- Opening Delimiter -
Lemma GetAspectRatio_monotone_witness :
  override_GetAspectRatio class = None
  /\ positive_dim (GetOutputDim class (frame_of_size 1280 1024))
  /\ positive_dim (GetOutputDim class (frame_of_size 1920 1080))
  /\ 1280 * 1080 <= 1920 * 1024
  /\ double_leb (GetAspectRatio class (frame_of_size 1280 1024))
                (GetAspectRatio class (frame_of_size 1920 1080)) = true.
Proof.
  assert (H1 : positive_dim (GetOutputDim class (frame_of_size 1280 1024)))
    by (apply positive_dim_frame_of_size; lia).
  assert (H2 : positive_dim (GetOutputDim class (frame_of_size 1920 1080)))
    by (apply positive_dim_frame_of_size; lia).
  assert (H3 : 1280 * 1080 <= 1920 * 1024) by lia.
  split; [reflexivity |]. split; [exact H1 |]. split; [exact H2 |].
  split; [exact H3 |].
  exact (GetAspectRatio_monotone class class
           (frame_of_size 1280 1024) (frame_of_size 1920 1080)
           eq_refl eq_refl H1 H2 H3).
Defined.

End AspectRatioFrames.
- Closing Delimiter -
The answer must be the lines from the one containing "assert (H1 : positive_dim" through the last line of the records, written out exactly; please include nothing more.

§ **Task answer**:
  assert (H1 : positive_dim (GetOutputDim class (frame_of_size 1280 1024)))
    by (apply positive_dim_frame_of_size; lia).
  assert (H2 : positive_dim (GetOutputDim class (frame_of_size 1920 1080)))
    by (apply positive_dim_frame_of_size; lia).
  assert (H3 : 1280 * 1080 <= 1920 * 1024) by lia.
  split; [reflexivity |]. split; [exact H1 |]. split; [exact H2 |].
  split; [exact H3 |].
  exact (GetAspectRatio_monotone class class
           (frame_of_size 1280 1024) (frame_of_size 1920 1080)
           eq_refl eq_refl H1 H2 H3).
Defined.

End AspectRatioFrames.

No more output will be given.